(** The data of a Secret a builder returns, as created or applied. *)
Definition createSystemUserSecret : prog eff (gmap string string + error) :=
  let name := SystemUserSecretName (m_Name (Meta cluster)) in
  r ← trigger (ERandom systemUserBcryptPasswordBytes);
  match r with
  | inr err => mret (inr (wrap "generating the system user's password" err))
  | inl random =>
      let secret := SystemUserSecret cluster (RawURLEncode random) in
      r ← trigger (ESetControllerReference name);
      match r with
      | Some err => mret (inr (wrap ("setting owner reference on Secret " ^^ name) err))
      | None =>
          r ← trigger (ECreateSecret name (se_Data secret));
          match r with
          | Some err =>
              if IsAlreadyExists err then trigger (EGetSecret (m_Namespace (Meta cluster)) name)
              else mret (inr (wrap ("creating Secret " ^^ name) err))
          | None =>
              _ ← trigger (EEvent (normal (SecretRef name) EventReasonSystemUserCreated "CreateSystemUser"
                    ("Generated the password of system user " ^^ SystemUserName ^^ " in Secret " ^^ name)));
              mret (inl (se_Data secret))
          end
      end
  end.

Definition systemUserPassword : prog eff (string + error) :=
  let name := SystemUserSecretName (m_Name (Meta cluster)) in
  r ← trigger (EGetSecret (m_Namespace (Meta cluster)) name);
  r ← match r with
      | inr err => if IsNotFound err then createSystemUserSecret else mret (inr err)
      | inl secret => mret (inl secret)
      end;
  mret match r with
       | inr err => inr (wrap ("reading Secret " ^^ name) err)
       | inl secret =>
           let password := secret !!? SystemUserPasswordKey | "" in
           if decide (password = "")
           then inr (New ("secret " ^^ name ^^ " holds no " ^^ Quote SystemUserPasswordKey ^^
                          " key; delete it and the operator generates a new password"))
           else inl password
       end.

Fixpoint needs_loop (selectors : list (gmap string string)) : prog eff (bool + error) :=
  match selectors with
  | [] => mret (inl false)
  | selector :: selectors =>
      r ← trigger (EListPods (m_Namespace (Meta cluster)) selector);
      match r with
      | inr err => mret (inr (wrap "listing pods" err))
      | inl pods =>
          if List.existsb (λ pod, RunsInFIPSMode (kp_Containers pod)) pods then mret (inl true) else needs_loop selectors
      end
  end.

Definition systemUserNeedsPBKDF2 : prog eff (bool + error) :=
  match sp_FIPS (Spec cluster) with
  | Some _ => mret (inl true)
  | None => needs_loop [CoordinatorPodSelector (m_Name (Meta cluster)); DataPodSelector (m_Name (Meta cluster))]
  end.

(** [applyDesired] of the hash Secret. *)
Definition applyHash (hash : string) (st : passState L) : prog eff (passState L * (appliedObjects + error)) :=
  applyDesired (m_Generation (Meta cluster))
    [DSecret (SystemUserHashSecretName (m_Name (Meta cluster))) (se_Data (SystemUserHashSecret cluster hash))] st.

Definition hashEvent (existed fips : bool) : KEvent :=
  let name := SystemUserHashSecretName (m_Name (Meta cluster)) in
  if existed
  then normal (SecretRef name) EventReasonSystemUserHashUpdated "UpdateSystemUserHash"
         ("Updated the hash of system user " ^^ SystemUserName ^^ " in Secret " ^^ name ^^ " to a " ^^
          systemUserHashAlgorithm fips ^^ " hash of its password")
  else normal (SecretRef name) EventReasonSystemUserHashCreated "CreateSystemUserHash"
         ("Wrote a " ^^ systemUserHashAlgorithm fips ^^ " hash of the password of system user " ^^ SystemUserName ^^
          " into the new Secret " ^^ name).

(** The end of [reconcileSystemUser], once the hash must be written. *)
Definition writeHash (password : string) (fips existed : bool) (st : passState L)
    : prog eff (passState L * (string + error)) :=
  r ← hashSystemUserPassword password fips;
  match r with
  | inr err => mret (st, inr err)
  | inl hash =>
      '(st, r) ← applyHash hash st;
      match r with
      | inr err => mret (st, inr err)
      | inl _ =>
          _ ← trigger (EEvent (hashEvent existed fips));
          mret (st, inl password)
      end
  end.

(** The switch over the read of the hash Secret. *)
Definition settleHash (password : string) (fips : bool) (read : gmap string string + error) (st : passState L)
    : prog eff (passState L * (string + error)) :=
  match read with
  | inl current =>
      let hash := current !!? SystemUserHashKey | "" in
      if systemUserHashMatches hash password fips
      then
        '(st, r) ← applyHash hash st;
        mret (st, match r with inl _ => inl password | inr err => inr err end)
      else writeHash password fips true st
  | inr err =>
      if IsNotFound err then writeHash password fips false st
      else mret (st, inr (wrap ("reading Secret " ^^ SystemUserHashSecretName (m_Name (Meta cluster))) err))
  end.

Definition reconcileSystemUser (st : passState L) : prog eff (passState L * (string + error)) :=
  r ← systemUserPassword;
  match r with
  | inr err => mret (st, inr err)
  | inl password =>
      r ← systemUserNeedsPBKDF2;
      match r with
      | inr err => mret (st, inr err)
      | inl fips =>
          read ← trigger (EGetSecret (m_Namespace (Meta cluster)) (SystemUserHashSecretName (m_Name (Meta cluster))));
          settleHash password fips read st
      end
  end.
End cluster.
End systemUser.

(** ** Lemmas *)

Lemma TrimPrefix_app p s : TrimPrefix (p ^^ s) p = s.
Proof. unfold TrimPrefix. by rewrite CutPrefix_app. Qed.

Section hashes.
Context (pbkdf2Key : string → string → Z → Z → string + error) (bcryptMatches : string → string → bool).

Lemma pbkdf2HashMatches_spec hash password :
  pbkdf2HashMatches pbkdf2Key hash password = true ↔
  ∃ salt key, String.length salt = pbkdf2SaltBytes ∧
    pbkdf2Key password salt pbkdf2Iterations pbkdf2KeyBytes = inl key ∧ hash = pbkdf2Literal salt key.
Proof.
  unfold pbkdf2HashMatches. split.
  - destruct (Cut _ _) as [[saltHex keyHex]|]; [|done].
    destruct (HexDecode saltHex) as [salt|]; [|done]. destruct (HexDecode keyHex) as [key|]; [|done].
    destruct (negb _ || negb _) eqn:E; [done|]. apply orb_false_iff in E as [El El'].
    apply negb_false_iff, Nat.eqb_eq in El. apply negb_false_iff, bool_decide_eq_true in El'.
    destruct (pbkdf2Key _ _ _ _) as [derived|err] eqn:Ek; [|done]. intros ->%bool_decide_eq_true. by exists salt, key.
  - intros (salt & key & Hl & Hk & ->). unfold pbkdf2Literal at 1.
    rewrite <- !(app_assoc_s _ _ (HexEncode salt ^^ _)), <- (app_assoc_s pbkdf2Prefix), TrimPrefix_app.
    change (":" ^^ HexEncode key) with (String ":" (HexEncode key)).
    rewrite Cut_app by apply HexEncode_free. rewrite !HexDecode_Encode, Hl, Hk.
    by rewrite !bool_decide_eq_true_2.
Qed.

(** A fresh hash is one of the password, when random bytes come in the number asked for and
    bcrypt accepts what it made. *)
Lemma hashSystemUserPassword_matches password fips t hash :
  (∀ n s, Event (ERandom n) (inl s) ∈ t → String.length s = n) →
  (∀ password h, Event (EBcrypt password) (inl h) ∈ t → bcryptMatches h password = true) →
  returns (hashSystemUserPassword pbkdf2Key password fips) t (inl hash) →
  systemUserHashMatches pbkdf2Key bcryptMatches hash password fips = true.
Proof.
  intros Hr Hb Hrun. unfold hashSystemUserPassword in Hrun. destruct fips;
    apply returns_trigger in Hrun as ([x|err] & t1 & -> & [-> E]); try done; cbn [systemUserHashMatches].
  - destruct (pbkdf2Key _ _ _ _) as [key|err] eqn:Ek; [|done]. injection E as ->.
    apply pbkdf2HashMatches_spec. exists x, key. split; [|done]. apply (Hr _ _). left.
  - injection E as ->. rewrite CutPrefix_app. apply Hb. left.
Qed.

(** The algorithm of a hash that matches. *)
Lemma systemUserHashMatches_algorithm hash password fips :
  systemUserHashMatches pbkdf2Key bcryptMatches hash password fips = true →
  HasPrefix hash (if fips then pbkdf2Prefix else bcryptPrefix) = true.
Proof.
  unfold systemUserHashMatches, HasPrefix. rewrite bool_decide_eq_true. destruct fips.
  - intros (salt & key & _ & _ & ->)%pbkdf2HashMatches_spec. unfold pbkdf2Literal. rewrite CutPrefix_app. by eexists.
  - destruct (CutPrefix hash bcryptPrefix); [by eexists|done].
Qed.
End hashes.
Lemma pods_run_skip plan ready e endpoints t reads reads' r p :
  ready !! ep_Pod e ≠ Some true → pods_run plan ready endpoints t reads reads' r p →
  pods_run plan ready (e :: endpoints) t reads reads' r p.
Proof.
  intros Hready [Ho Hs Hot Hr Hset]. split; [done|done| | |].
  - intros pod Hpod. apply Hot. intros d Hd. apply Hpod. by right.
  - intros pod [?|(d & ? & ?)]%Hr; [by left|]. right. exists d. split; [by right|done].
  - intros Er Ep d [->|Hd]%elem_of_cons Hrd; [congruence|by apply Hset].
Qed.

Lemma pods_run_cons plan ready e endpoints t1 t2 reads reads1 reads' applied err r p r' p' :
  (∀ d, d ∈ endpoints → ep_Pod d ≠ ep_Pod e) → ready !! ep_Pod e = Some true →
  settings_run reads e plan t1 reads1 applied err → pods_run plan ready endpoints t2 reads1 reads' r p →
  (r' = [] → p' = [] → r = [] ∧ p = [] ∧ err = None) →
  pods_run plan ready (e :: endpoints) (t1 ++ t2) reads reads' r' p'.
Proof.
  intros Hne Hready Hrun [Ho Hs Hot Hr Hset] Hnil. pose proof (settings_run_size _ _ _ _ _ _ _ Hrun) as [Hin Hsize].
  destruct Hrun as (Hopen & Hother & _ & _ & view & _ & Hview). split.
  - by apply leaves_open_after.
  - rewrite shows_app, length_app. lia.
  - intros pod Hpod. rewrite Hot, Hother; [done| |]; [apply not_eq_sym, Hpod; left|].
    intros d Hd. apply Hpod. by right.
  - intros pod [Hp|(d & Hd & <- & ?)]%Hr; [|right; exists d; split; [by right|done]].
    destruct (decide (pod = ep_Pod e)) as [->|Hpe]; [right; exists e; split; [left|done]|].
    left. by rewrite <- (Hother pod Hpe).
  - intros Er Ep. destruct (Hnil Er Ep) as (-> & -> & ->). intros d [->|Hd]%elem_of_cons Hrd; [|by apply Hset].
    rewrite Hot by auto. destruct view as [observed|]; [|by destruct Hview as (_ & ? & _)].
    destruct Hview as (rest & Hplan & Hrest & ->). exists observed.
    rewrite Hplan, Hrest by done. by rewrite app_nil_r.
Qed.

Lemma apply_to_pods_spec action describe plan ready endpoints reads rejected pending t reads' rejected' pending' :
  NoDup (ep_Pod <$> endpoints) →
  returns (apply_to_pods action describe plan ready endpoints reads rejected pending) t (reads', rejected', pending') →
  ∃ r p, rejected' = rejected ++ r ∧ pending' = pending ++ p ∧ pods_run plan ready endpoints t reads reads' r p.
Proof.
  revert reads rejected pending t.
  induction endpoints as [|e endpoints IH]; intros reads rejected pending t Hnd H; cbn [apply_to_pods] in H.
  { destruct H as [-> [= -> -> ->]]. exists [], []. rewrite !app_nil_r. do 2 (split; [done|]).
    split; [apply leaves_open_nil|done|done|auto|]. by intros _ _ e ?%elem_of_nil. }
  rewrite fmap_cons in Hnd. apply NoDup_cons in Hnd as [He Hnd].
  assert (∀ d, d ∈ endpoints → ep_Pod d ≠ ep_Pod e) as Hne.
  { intros d Hd E. apply He. rewrite <- E. by apply list_elem_of_fmap_2. }
  destruct (ready !! ep_Pod e) as [[]|] eqn:Hready; simpl in H.
  2,3: apply IH in H as (r & p & -> & -> & Hpods); [|done]; exists r, p; do 2 (split; [done|]);
    (apply pods_run_skip; [by rewrite Hready|done]).
  apply returns_bind in H as (t1 & [[reads1 applied] err] & t2 & -> & Hrun & H).
  apply applySettings_spec in Hrun.
  destruct err as [err|]; [destruct (as_setting_rejected err) as [[command cause]|]|];
    apply IH in H as (r & p & -> & -> & Hpods); try done.
  - eexists _, p. rewrite <- app_assoc. do 2 (split; [done|]). by eapply pods_run_cons.
  - eexists r, _. rewrite <- app_assoc. do 2 (split; [done|]). by eapply pods_run_cons.
  - exists r, p. do 2 (split; [done|]). eapply pods_run_cons; eauto.
Qed.

(** ** The pods of a pass *)

Section endpoints.
Context `{Kube} {L : Type} (cluster : MemgraphDBCluster L).

Lemma endpoints_pods sts running name e :
  e ∈ endpoints cluster sts running name → ∃ ordinal, ep_Pod e = PodName sts ordinal.
Proof. unfold endpoints. intros (o & -> & _)%list_elem_of_fmap. by exists o. Qed.

Lemma endpoints_NoDup sts running name : NoDup (ep_Pod <$> endpoints cluster sts running name).
Proof.
  unfold endpoints. rewrite <- list_fmap_compose.
  apply (NoDup_fmap_2_strong (PodName sts)); [intros; by eapply PodName_inj|]. apply NoDup_seqZ.
Qed.

(** No pod runs in both roles. *)
Lemma roles_apart running running' e e' :
  e ∈ CoordinatorEndpoints cluster running → e' ∈ DataEndpoints cluster running' → ep_Pod e ≠ ep_Pod e'.
Proof.
  intros [o Ho]%endpoints_pods [o' Ho']%endpoints_pods E. rewrite Ho, Ho' in E. by eapply PodName_roles.
Qed.
End endpoints.

(** The three settings steps of a pass, over the reads they share: the license before
    registration, the run-time flags and the AWS credentials once it is converged. *)
Definition settingsSteps `{RangeOrder} `{Kube} {L} (cluster : MemgraphDBCluster L) (appliedCoordinators appliedData : Z)
    (data coordinators : Role) : prog eff (podSettings * Condition * settingsOutcome) :=
  '(reads, license) ← reconcileLicense cluster appliedCoordinators appliedData data coordinators ∅;
  '(reads, applied) ← reconcileSettings cluster appliedCoordinators appliedData data coordinators reads;
  '(reads, aws) ← reconcileAWSCredentials cluster appliedData data reads;
  mret (reads, license, settings_merge applied aws).

(** What a step leaves: no connection, and a read for every SHOW, of a pod that is ready. *)
Record step_run (data coordinators : Role) (t : list (event eff)) (reads reads' : podSettings) : Prop := {
  step_run_open : leaves_open t [];
  step_run_shows : length (shows t) + size reads ≤ size reads';
  step_run_ready : ∀ pod, is_Some (reads' !! pod) → is_Some (reads !! pod) ∨
    readyPods data !! pod = Some true ∨ readyPods coordinators !! pod = Some true
}.

Lemma step_run_nil data coordinators reads : step_run data coordinators [] reads reads.
Proof. split; [apply leaves_open_nil|done|auto]. Qed.

Lemma step_run_app data coordinators t u reads reads1 reads2 :
  step_run data coordinators t reads reads1 → step_run data coordinators u reads1 reads2 →
  step_run data coordinators (t ++ u) reads reads2.
Proof.
  intros [Ho Hs Hr] [Ho' Hs' Hr']. split.
  - by apply leaves_open_after.
  - rewrite shows_app, length_app. lia.
  - intros pod [?|?]%Hr'; auto.
Qed.

(** Effects that are neither connections nor reads. *)
Lemma step_run_skip data coordinators e t reads reads' :
  opens e = [] → closes e = [] → show_of e = [] → step_run data coordinators t reads reads' →
  step_run data coordinators (e :: t) reads reads'.
Proof.
  intros Ho Hc Hs [Hl Hn Hr]. split; [by apply leaves_open_skip| |done]. unfold shows in *. cbn. by rewrite Hs.
Qed.

Section steps.
Context `{RangeOrder} `{Kube} {L : Type} (cluster : MemgraphDBCluster L).
Context (appliedCoordinators appliedData : Z) (data coordinators : Role).
Abbreviation step_run := (step_run data coordinators).
(* ===== verification/FlagClasses.v ===== *)
(** * Package controller: what the running Memgraph says the flags are

    classifyFlags, showConfig and what a pass does with their answer:
    reconcileCoordinatorSettings, unknownMessage and exemptCurrentPods. A view that was not
    read is [None]; the source keeps it as an empty map with a "known" bit. *)

From S2P Require Import Prelude GoStrings GoErrors K8s Api Client Planner Effects Settings Rollout.
From S2P Require Import Resources Topology Flags Status World Events SettingsPass Replicas.

(** ** Definitions *)

Record flagClasses := mkFlagClasses {
  fc_config : gmap string string;
  fc_configKnown : bool;
  fc_coordinatorSettings : gmap string string;
  fc_coordinatorSettingsKnown : bool;
  fc_coordinatorSettingsErr : string;
  fc_coordinators : Classification;
  fc_data : Classification
}.

Definition noClassification : Classification := mkClassification [] [] [].

(** The loops that return at the first answer. *)
Fixpoint first_answer {A B} (f : A → prog eff (option B)) (l : list A) : prog eff (option B) :=
  match l with
  | [] => mret None
  | x :: l =>
      r ← f x;
      match r with
      | Some b => mret (Some b)
      | None => first_answer f l
      end
  end.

########

*HOW TO COMPLETE THIS TASK*. Retype exactly the lines above, from the one with "readyPods data !!" through the one with "(** Effects that", inclusive.

*RESPONSE BOX*.
    readyPods data !! pod = Some true ∨ readyPods coordinators !! pod = Some true
}.

Lemma step_run_nil data coordinators reads : step_run data coordinators [] reads reads.
Proof. split; [apply leaves_open_nil|done|auto]. Qed.

Lemma step_run_app data coordinators t u reads reads1 reads2 :
  step_run data coordinators t reads reads1 → step_run data coordinators u reads1 reads2 →
  step_run data coordinators (t ++ u) reads reads2.
Proof.
  intros [Ho Hs Hr] [Ho' Hs' Hr']. split.
  - by apply leaves_open_after.
  - rewrite shows_app, length_app. lia.
  - intros pod [?|?]%Hr'; auto.
Qed.

(** Effects that are neither connections nor reads. *)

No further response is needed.